My dad and his brothers make illegal immigration sound like one decades-long Keystone Kops sketch, mixed in with some Three Stooges pratfalls. And it wasn't just them. For decades, Mexican culture hailed illegal immigrants as mythical tricksters who came and went across la frontera with ease, humiliating Uncle Sam every step of the way. There were songs that pointed out Superman was an illegal (don't get mad at my word choice, SJWs, the tune is called "Superman es Ilegal" and the album cover depicts la migra capturing Superman in a phone booth) and that had former undocumented migrants not only getting away with a DUI but sharing a shot of tequila with the migra who caught them and calling him a "güey" (dumbass) in the process ("Chulas Fronteras"). They eluded la migra again and again ("Los Alambrados"—"The Wire Jumpers") and, um, pissed and crapped and wiped their dirty butts on the border wall ("El Muro de la Vergüenza"—"The Border Wall of Shame," by rock en españols dinosaurs El Tri).
These aren't novelty songs recorded by cult groups. Conjunto norteño legends Los Alegres de Terán recorded "El Corrido de los Mojados" ("The Ballad of the Wetbacks"—imagine recording that today!), which maintains that the solution to illegal immigration is for Mexican men to marry white girls and divorce them once they're legal. And ranchera titan Vicente Fernandez, the macho Zeus of Mexican music, recorded "Los Mandados" ("The Errands"), a song about a mojado whom la migra caught "300 times, let's say" and eventually brutalized. But rather than whine, Fernandez's character not only sued the hell out of the Border Patrol but laughed all the way to the bank.
Films also portrayed illegal immigrants as hilarious masters of their own destiny. The 1980s films of La India Maria (Mary the Indian, a character in the same populist vein as Charlie Chaplin's Little Tramp) frequently mocked the Border Patrol as the clueless agents of the state that they are. Then there was Born in East L.A., a 1987 farce by stoner legend Cheech Marín. Here, the government is so inept that they deport his character, a Mexican-American citizen so assimilated that he knows Ronald Reagan hosted Death Valley Days but forgot he was president of the United States.

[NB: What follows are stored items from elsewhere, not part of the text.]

Lemma shape_hook entry w1 w2 t1 t2 main hook :
  shape entry w1 t1 main -> shape entry w2 t2 hook -> shape entry (w1 ∪ w2) (t1 ∪ t2) (checkNonSuccessHook main hook).
Proof.
  intros (A1 & A2 & A3 & A4 & A5) (B1 & B2 & B3 & B4 & B5). unfold shape. cbn. rewrite !dom_mergeMay.
  split; [done|]. split; [done|]. split; [set_solver|]. split; [set_solver|].
  intros Ht. apply A5. set_solver.
Qed.

Lemma shape_try entry w t child : shape entry w t child -> shape entry w w (conditionalTryFlow entry child).
Proof.
  intros (A1 & A2 & A3 & A4 & A5). unfold shape. cbn. rewrite dom_possible, dom_empty_L.
  split; [set_solver|]. split; [set_solver|]. split; [done|]. split; [done|]. set_solver.
Qed.

Lemma deeper_Ret {A} t r (m : stateful snapshotFlowChecker message A) c a c' :
  deeper t r m c = (Ret a, c') -> exists c1 c2, m c1 = (Ret a, c2).
Proof. unfold deeper. destruct (m _) as [o c2] eqn:Hm. intros [= -> _]. eauto. Qed.

Lemma shape_leaf step entry path c flow c' :
  checkStep step entry path c = (Ret flow, c') -> is_leaf step = true ->
  shape entry (writes_of step) (try_writes step) flow.
Proof.
  intros Hc Hl. destruct (checked_leaf (bases_of step) (fun _ => True) _ _ _ _ _ _ Hc Hl) as (l & W & _ & -> & Hdom & _);
    [done..|]. unfold shape. cbn. rewrite dom_union_L, Hdom. set_solver.
Qed.
(* ===== verification/Checks.v ===== *)
(** * Checks of resources

    The path of a periodic check inside one web node: the scanner asks the check
    factory for a check ([atc/lidar/scanner.go], [atc/db/check_factory.go]), an
    in-memory build is sent to the tracker ([atc/builds/tracker.go]), the engine
    runs it ([atc/engine/engine.go]) and records how it ended
    ([atc/db/build_in_memory_check.go]).

    Times are nanoseconds; a zero [time.Time] is [None].  Every statement of a
    transaction may fail, as the world's answers say. *)
From stdpp Require Import base gmap sets list strings pretty.
From Stdlib Require Import ZArith Lia.
From S2P Require Import Prelude Tables Vars Repository Parallel ExecWorld Exec Engine GoText Steps StepValidator Planner.

Open Scope Z_scope.

(** ** Checkables (check_factory.go, resource_type.go) *)

Record Checkable := {
  ckb_IsResourceType : bool;
  ckb_ID : Z;
  ckb_Name : string;
  ckb_PipelineID : Z;
  ckb_Type : string;
  ckb_Source : document;
  ckb_Tags : Tags;
  ckb_CheckTimeout : string;
  ckb_CheckEvery : option CheckEvery;
  ckb_LastCheckEndTime : option Z;
  ckb_HasWebhook : bool;
  ckb_ScopeID : Z;
  ckb_PinnedVersion : option Version }.

(** [db.ResourceType]; [dt_ResolvedImage] is what [ResolvedImage] answers. *)
Record DBResourceType := {
  dt_checkable : Checkable;
  dt_Image : string;
  dt_ResolvedImage : string;
  dt_Defaults : document;
  dt_Privileged : bool;
  dt_Params : document }.
(* ===== verification/Containers.v ===== *)
(** * Containers and their pods

    The table of containers and its repository ([atc/db/container.go],
    [atc/db/container_repository.go]), and the pods of a Kubernetes namespace
    they stand for.  A row goes from creating to created or failed and ends in
    destroying, from where it is only deleted.  Times are nanoseconds. *)
From stdpp Require Import base gmap sets list strings sorting pretty.
From Stdlib Require Import ZArith Lia.
From S2P Require Import Prelude.

Open Scope Z_scope.

(** ** Rows *)

Inductive ContainerState := Creating | Created | Destroying | Failed.

#[global] Instance ContainerState_eq_dec : EqDecision ContainerState.
Proof. solve_decision. Defined.

(** [ct_in_memory] are [in_memory_build_id] and [in_memory_build_create_time]. *)
Record Container := {
  ct_id : Z;
  ct_handle : string;
  ct_worker : string;
  ct_state : ContainerState;
  ct_missing_since : option Z;
  ct_last_hijack : option Z;
  ct_build_id : option Z;
  ct_check_session : option Z;
  ct_in_memory : option (Z * Z);
  ct_meta_type : string }.

Definition set_ct_state s c :=
  {| ct_id := ct_id c; ct_handle := ct_handle c; ct_worker := ct_worker c; ct_state := s;
     ct_missing_since := ct_missing_since c; ct_last_hijack := ct_last_hijack c; ct_build_id := ct_build_id c;
     ct_check_session := ct_check_session c; ct_in_memory := ct_in_memory c; ct_meta_type := ct_meta_type c |}.
Definition set_ct_missing m c :=
  {| ct_id := ct_id c; ct_handle := ct_handle c; ct_worker := ct_worker c; ct_state := ct_state c;
     ct_missing_since := m; ct_last_hijack := ct_last_hijack c; ct_build_id := ct_build_id c;
     ct_check_session := ct_check_session c; ct_in_memory := ct_in_memory c; ct_meta_type := ct_meta_type c |}.
Definition set_ct_hijack h c :=
  {| ct_id := ct_id c; ct_handle := ct_handle c; ct_worker := ct_worker c; ct_state := ct_state c;
     ct_missing_since := ct_missing_since c; ct_last_hijack := h; ct_build_id := ct_build_id c;
     ct_check_session := ct_check_session c; ct_in_memory := ct_in_memory c; ct_meta_type := ct_meta_type c |}.
Definition set_ct_in_memory m c :=
  {| ct_id := ct_id c; ct_handle := ct_handle c; ct_worker := ct_worker c; ct_state := ct_state c;
     ct_missing_since := ct_missing_since c; ct_last_hijack := ct_last_hijack c; ct_build_id := ct_build_id c;
     ct_check_session := ct_check_session c; ct_in_memory := m; ct_meta_type := ct_meta_type c |}.

(** A pod of the namespace: its labels for the worker, the container and the
    build, whether it has the exit-status annotation, and whether it is being
    deleted. *)
Record Pod := {
  pod_name : string;
  pod_worker : string;
  pod_handle : string;
  pod_build : string;
  pod_exited : bool;
  pod_terminating : bool }.

(** The status of a build, as far as the collectors look at it. *)
Inductive build_life := Pending | Started | Finished.

#[global] Instance build_life_eq_dec : EqDecision build_life.
Proof. solve_decision. Defined.

(** The database and the cluster. *)
Record cluster := {
  cl_now : Z;
  cl_containers : list Container;
  cl_next_id : Z;
  cl_builds : gmap Z (build_life * bool);
  cl_workers_stalled : gmap string bool;
  cl_pods : list Pod }.

Definition set_containers f (s : cluster) : cluster :=
  {| cl_now := cl_now s; cl_containers := f (cl_containers s); cl_next_id := cl_next_id s; cl_builds := cl_builds s;
     cl_workers_stalled := cl_workers_stalled s; cl_pods := cl_pods s |}.
Definition set_pods f (s : cluster) : cluster :=
  {| cl_now := cl_now s; cl_containers := cl_containers s; cl_next_id := cl_next_id s; cl_builds := cl_builds s;
     cl_workers_stalled := cl_workers_stalled s; cl_pods := f (cl_pods s) |}.
Definition set_builds f (s : cluster) : cluster :=
  {| cl_now := cl_now s; cl_containers := cl_containers s; cl_next_id := cl_next_id s; cl_builds := f (cl_builds s);
     cl_workers_stalled := cl_workers_stalled s; cl_pods := cl_pods s |}.
Definition set_next_id n (s : cluster) : cluster :=
  {| cl_now := cl_now s; cl_containers := cl_containers s; cl_next_id := n; cl_builds := cl_builds s;
     cl_workers_stalled := cl_workers_stalled s; cl_pods := cl_pods s |}.
Definition set_now n (s : cluster) : cluster :=
  {| cl_now := n; cl_containers := cl_containers s; cl_next_id := cl_next_id s; cl_builds := cl_builds s;
     cl_workers_stalled := cl_workers_stalled s; cl_pods := cl_pods s |}.

(** [UPDATE containers SET ... WHERE p]: the table and the rows affected. *)
Definition update (p : Container -> bool) (f : Container -> Container) (s : cluster) : nat * cluster :=
  (length (filter (fun c => p c = true) (cl_containers s)),
   set_containers (map (fun c => if p c then f c else c)) s).

(** [DELETE FROM containers WHERE p] *)
Definition delete_rows (p : Container -> bool) (s : cluster) : nat * cluster :=
  (length (filter (fun c => p c = true) (cl_containers s)),
   set_containers (filter (fun c => p c = false)) s).

Definition in_state (st : ContainerState) (c : Container) : bool := bool_decide (ct_state c = st).

(** ** One container (container.go) *)

(** A transition that affects no row says that the container disappeared. *)
Definition transition (p : Container -> bool) (f : Container -> Container) (s : cluster) : bool * cluster :=
  let '(n, s') := update p f s in (negb (n =? 0)%nat, s').

Definition creating_Created (id : Z) : cluster -> bool * cluster :=
  transition (fun c => (ct_id c =? id) && (in_state Creating c || in_state Created c)) (set_ct_state Created).

Definition creating_Failed (id : Z) : cluster -> bool * cluster :=
  transition (fun c => (ct_id c =? id) && (in_state Creating c || in_state Failed c)) (set_ct_state Failed).

Definition created_Destroying (id : Z) : cluster -> bool * cluster :=
  transition (fun c => (ct_id c =? id) && (in_state Destroying c || in_state Created c)) (set_ct_state Destroying).

Definition UpdateLastHijack (id : Z) (s : cluster) : bool * cluster :=
  transition (fun c => (ct_id c =? id) && in_state Created c) (set_ct_hijack (Some (cl_now s))) s.

Definition destroying_Destroy (id : Z) (s : cluster) : bool * cluster :=
  let '(n, s') := delete_rows (fun c => (ct_id c =? id) && in_state Destroying c) s in (negb (n =? 0)%nat, s').

Definition failed_Destroy (id : Z) (s : cluster) : bool * cluster :=
  let '(n, s') := delete_rows (fun c => (ct_id c =? id) && in_state Failed c) s in (negb (n =? 0)%nat, s').

(** [CreateContainer] of a worker: the row of an owner with a new handle. *)
Definition CreateContainer (handle worker meta_type : string) (build session : option Z) (in_memory : option (Z * Z))
    (s : cluster) : cluster :=
  let c := {| ct_id := cl_next_id s; ct_handle := handle; ct_worker := worker; ct_state := Creating;
              ct_missing_since := None; ct_last_hijack := None; ct_build_id := build; ct_check_session := session;
              ct_in_memory := in_memory; ct_meta_type := meta_type |} in
  set_next_id (cl_next_id s + 1) (set_containers (fun l => l ++ [c]) s).

(** ** The repository (container_repository.go) *)

Definition diff (a b : list string) : list string := filter (fun x => x ∉ b) a.

Definition queryContainerHandles (p : Container -> bool) (s : cluster) : list string :=
  map ct_handle (filter (fun c => p c = true) (cl_containers s)).

(** [handle IN handles]; an empty list is false. *)
Definition handle_in (handles : list string) (c : Container) : bool := bool_decide (ct_handle c ∈ handles).

Definition UpdateContainersMissingSince (worker : string) (reported : list string) (s : cluster) : cluster :=
  let '(_, s) := update (fun c => bool_decide (is_Some (ct_missing_since c)) && handle_in reported c) (set_ct_missing None) s in
  let dbHandles := queryContainerHandles
    (fun c => String.eqb (ct_worker c) worker && bool_decide (ct_missing_since c = None)) s in
  let handles := diff dbHandles reported in
  (update (fun c => handle_in handles c && negb (in_state Creating c)) (set_ct_missing (Some (cl_now s))) s).2.

Definition FindDestroyingContainers (worker : string) (s : cluster) : list string :=
  queryContainerHandles (fun c => in_state Destroying c && String.eqb (ct_worker c) worker) s.

Definition RemoveMissingContainers (gracePeriod : Z) (s : cluster) : nat * cluster :=
  delete_rows (fun c =>
    in_state Created c &&
    match cl_workers_stalled s !! ct_worker c with Some stalled => negb stalled | None => false end &&
    match ct_missing_since c with Some m => gracePeriod <? cl_now s - m | None => false end) s.

Definition RemoveDestroyingContainers (worker : string) (handlesToIgnore : list string) (s : cluster) : nat * cluster :=
  delete_rows (fun c => String.eqb (ct_worker c) worker && negb (handle_in handlesToIgnore c) && in_state Destroying c) s.

(** The owner of a container is gone, or its build cannot be intercepted any
    more. *)
Definition orphaned (s : cluster) (c : Container) : bool :=
  match ct_build_id c with
  | None => bool_decide (ct_check_session c = None) && bool_decide (ct_in_memory c = None)
  | Some b => match cl_builds s !! b with Some (_, interceptible) => negb interceptible | None => false end
  end.

(** The creating, created and destroying containers among them. *)
Definition FindOrphanedContainers (s : cluster) : list Container * list Container * list Container :=
  let rows := filter (fun c => orphaned s c = true) (cl_containers s) in
  (filter (fun c => in_state Creating c = true) rows, filter (fun c => in_state Created c = true) rows,
   filter (fun c => in_state Destroying c = true) rows).

Definition DestroyFailedContainers : cluster -> nat * cluster := update (in_state Failed) (set_ct_state Destroying).

(** The rows that are inserted; [None] when a handle exists already. *)
Fixpoint insert_destroying (worker : string) (handles : list string) (s : cluster) : option cluster :=
  match handles with
  | [] => Some s
  | h :: handles =>
      if bool_decide (h ∈ map ct_handle (cl_containers s)) then None
      else insert_destroying worker handles
        (set_next_id (cl_next_id s + 1) (set_containers (fun l => l ++
          [{| ct_id := cl_next_id s; ct_handle := h; ct_worker := worker; ct_state := Destroying; ct_missing_since := None;
              ct_last_hijack := None; ct_build_id := None; ct_check_session := None; ct_in_memory := None; ct_meta_type := "" |}]) s))
  end.

Definition DestroyUnknownContainers (worker : string) (reported : list string) (s : cluster) : option (nat * cluster) :=
  let dbHandles := queryContainerHandles (fun c => String.eqb (ct_worker c) worker) s in
  let unknown := diff reported dbHandles in
  s' ← insert_destroying worker unknown s;
  Some (length unknown, s').

Definition minute : Z := 60 * 1000000000.

Definition dirty (s : cluster) (c : Container) : bool :=
  match ct_in_memory c with Some (_, created) => 5 * minute <? cl_now s - created | None => false end.

Definition DestroyDirtyInMemoryBuildContainers (s : cluster) : nat * cluster :=
  update (dirty s) (fun c => set_ct_in_memory None (set_ct_state Destroying c)) s.

Definition meta_type_check : string := "check".

Definition ranked (c : Container) : bool :=
  in_state Created c && String.eqb (ct_meta_type c) meta_type_check && bool_decide (is_Some (ct_check_session c)).

(** [ROW_NUMBER()] of a container among the ranked ones of its session, the
    newest first. *)
Definition row_number (s : cluster) (c : Container) : nat :=
  S (length (filter (fun d => ranked d && bool_decide (ct_check_session d = ct_check_session c) && (ct_id c <? ct_id d) = true)
               (cl_containers s))).

Definition hijacked_recently (s : cluster) (gracePeriod : Z) (c : Container) : bool :=
  match ct_last_hijack c with Some h => negb (gracePeriod <? cl_now s - h) | None => false end.

Definition DestroyExcessCheckContainers (maxPerResource : nat) (hijackGracePeriod : Z) (s : cluster) : nat * cluster :=
  update (fun c => ranked c && (maxPerResource <? row_number s c)%nat && negb (hijacked_recently s hijackGracePeriod c))
    (set_ct_state Destroying) s.
Lemma insert_destroying_rows worker handles H s s' :
  insert_destroying worker handles s = Some s' -> NoDup (map ct_handle (cl_containers s)) ->
  (forall h, h ∈ handles -> h ∈ H) ->
  rows_after H (cl_containers s) (cl_containers s') /\ cl_builds s' = cl_builds s /\ cl_pods s' = cl_pods s.
Proof.
  revert s. induction handles as [|h handles IH]; intros s; cbn.
  { intros [= <-] Hnd _. split; [by apply rows_after_refl|done]. }
  case_bool_decide as Hin; [done|]. intros Hins Hnd HH. apply IH in Hins as ([Hnd' Hr] & Eb & Ep).
  - split; [|done]. split; [done|]. intros c' Hc'. destruct (Hr _ Hc') as [(c & Hc & Eh & Es)|Hd]; [|by right].
    cbn in Hc. apply elem_of_app in Hc as [Hc|Hc%list_elem_of_singleton]; [left; by exists c|].
    subst c. cbn in Eh, Es. right. rewrite Eh. split; [by apply Es|]. apply HH. by left.
  - cbn. rewrite map_app. apply NoDup_app. split; [done|]. split; [|apply NoDup_singleton].
    by intros x Hx Hh%list_elem_of_singleton; subst.
  - intros x Hx. apply HH. by right.
Qed.

Lemma unknown_evolves worker handles w n s' :
  world_ok w -> (forall h, h ∈ handles -> h ∈ wd_handles w) ->
  DestroyUnknownContainers worker handles (wd_cluster w) = Some (n, s') -> evolves w (on_cluster (fun _ => s') w).
Proof.
  intros Hok HH. unfold DestroyUnknownContainers. destruct (insert_destroying _ _ _) as [s1|] eqn:E; [|done].
  intros [= <- <-]. eapply insert_destroying_rows in E as (Hr & Eb & Ep); [|by destruct Hok|].
  - apply evolves_cluster; [done|exact Hr|rewrite Eb; apply builds_after_refl|rewrite Ep; apply pods_after_refl; by destruct Hok].
  - intros h [_ Hh]%list_elem_of_filter. by apply HH.
Qed.

(** Handles of destroying rows are dead: no other row has them. *)
Lemma find_destroying_dead worker w h :
  world_ok w -> h ∈ FindDestroyingContainers worker (wd_cluster w) -> dead w h.
Proof.
  intros [H1 H2 _ _ _ _ _] (c & -> & Hc)%list_elem_of_fmap. apply list_elem_of_filter in Hc as [Hs Hc].
  apply andb_true_iff in Hs as [Hs%bool_decide_eq_true _]. split; [by apply H2|]. intros c' Hc' E.
  assert (c' = c) as ->; [|done]. revert H1 Hc Hc' E. generalize (cl_containers (wd_cluster w)) as l.
  induction l as [|x l IH]; cbn; [by intros _ ?%elem_of_nil|].
  intros [Hx Hnd]%NoDup_cons [->|Hc]%elem_of_cons [->|Hc']%elem_of_cons E; auto; exfalso; apply Hx.
  - rewrite <- E. by apply list_elem_of_fmap_2.
  - rewrite E. by apply list_elem_of_fmap_2.
Qed.

Lemma handleToPodName_spec pods h n :
  handleToPodName pods !! h = Some n -> exists p, p ∈ pods /\ handle_of p = h /\ pod_name p = n.
Proof.
  unfold handleToPodName.
  cut (forall m : gmap string string, (forall h n, m !! h = Some n -> exists p, p ∈ pods /\ handle_of p = h /\ pod_name p = n) ->
    forall l, (forall p, p ∈ l -> p ∈ pods) ->
    fold_left (fun m p => <[ handle_of p := pod_name p ]> m) l m !! h = Some n ->
    exists p, p ∈ pods /\ handle_of p = h /\ pod_name p = n).
  { intros Hc. apply (Hc ∅); [|done]. intros h' n'. by rewrite lookup_empty. }
  intros m Hm l. revert m Hm. induction l as [|p l IH]; intros m Hm Hl; cbn; [apply Hm|].
  apply IH; [|intros q Hq; apply Hl; by right]. intros h' n'. destruct (decide (handle_of p = h')) as [<-|Hne].
  - rewrite lookup_insert_eq. intros [= <-]. exists p. split; [|done]. apply Hl. by left.
  - rewrite lookup_insert_ne by done. apply Hm.
Qed.

Lemma listed_handle pods w p : listed pods w -> p ∈ pods -> handle_of p = pod_handle p /\ pod_handle p ∈ wd_handles w.
Proof.
  intros Hl Hp. destruct (Hl p Hp) as (_ & Hh & Hne & _). split; [|done]. unfold handle_of.
  by destruct (String.eqb_spec (pod_handle p) "").
Qed.

Lemma delete_destroying_triple pods handles :
  triple (fun w => listed pods w /\ forall h, h ∈ handles -> dead w h)
    (delete_destroying (handleToPodName pods) handles) (fun _ _ => True).
Proof.
  induction handles as [|h handles IH]; cbn [delete_destroying].
  { eapply triple_conseq; [| |apply (triple_ret () (fun _ => True))]; done. }
  eapply triple_bind.
  - eapply triple_conseq; [| |apply (triple_frame (fun w => listed pods w /\ forall h, h ∈ handles -> dead w h)
      (fun w => doomed w (default h (handleToPodName pods !! h))))].
    + intros w _ [Hl H]. split; [|split; [done|intros h' Hh'; apply H; by right]].
      assert (Hd : dead w h) by (apply H; by left).
      destruct (handleToPodName pods !! h) as [n|] eqn:E; cbn; [|by left].
      apply handleToPodName_spec in E as (p & Hp & Eh & <-). right.
      destruct (Hl p Hp) as (En & _). destruct (listed_handle _ _ _ Hl Hp) as [Eh' _].
      exists (pod_handle p), (pod_build p). split; [done|]. right. right. congruence.
    + by intros a w H; exact H.
    + apply stable_and; [apply listed_stable|]. apply stable_all. intros h'. apply dead_stable.
    + apply triple_DeletePod.
  - intros a. eapply triple_conseq; [| |exact IH]; [by intros w _ [_ H]|done].
Qed.

Lemma DestroyContainers_triple F worker handles : stable F -> triple F (DestroyContainers worker handles) (fun _ => F).
Proof.
  intros HF. unfold DestroyContainers. destruct (String.eqb worker "").
  { intros st Hok Hl HP. split; [by apply evolves_same|]. split; [done|]. by intros a Ha. }
  eapply triple_bind.
  - apply (triple_call F _ _ (fun _ => F)); [done|]. intros w n s Hok HFw [= <- <-].
    assert (He : evolves w (on_cluster (fun s => (RemoveDestroyingContainers worker handles s).2) w))
      by (by eapply (evolves_delete _ _ (fun s c => _)); [done|by intros]).
    split; [exact He|]. by apply (HF _ _ He).
  - intros n. eapply triple_conseq; [| |apply (triple_ret () F)]; [done|by intros ? ? [_ ?]].
Qed.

Some undocumented activists in the United States still maintain a flippant approach to their immigration status. But that rich vein of social satire long ago became déclassé for the left and virtually disappeared from mainstream culture. It's far easier to cast immigrants as poor, pathetic victims who constantly live in fear than as wily individuals who know how to embarrass the most powerful nation on Earth by the mere act of making a life for themselves en los Estados Unidos.
That's what La Migra is ultimately about. It's preposterous to legislate away a game that children have played for decades and that harms only the klutzes who fall down in the chase. And it's even more preposterous that the Debbie Downers in Benicia won. Earlier this week, the kids announced that their game is now called "Extreme Fun Run." Who the hell wants to play that?
By the way, playing the immigrant in La Migra is far cooler than being Border Patrol. Sure, it's fun tracking down your classmates, but nothing beats the look of disgust on la migra's face when an immigrant not only evades them but also crashes through the human border wall to freedom. Just ask an actual undocumented immigrant, you know?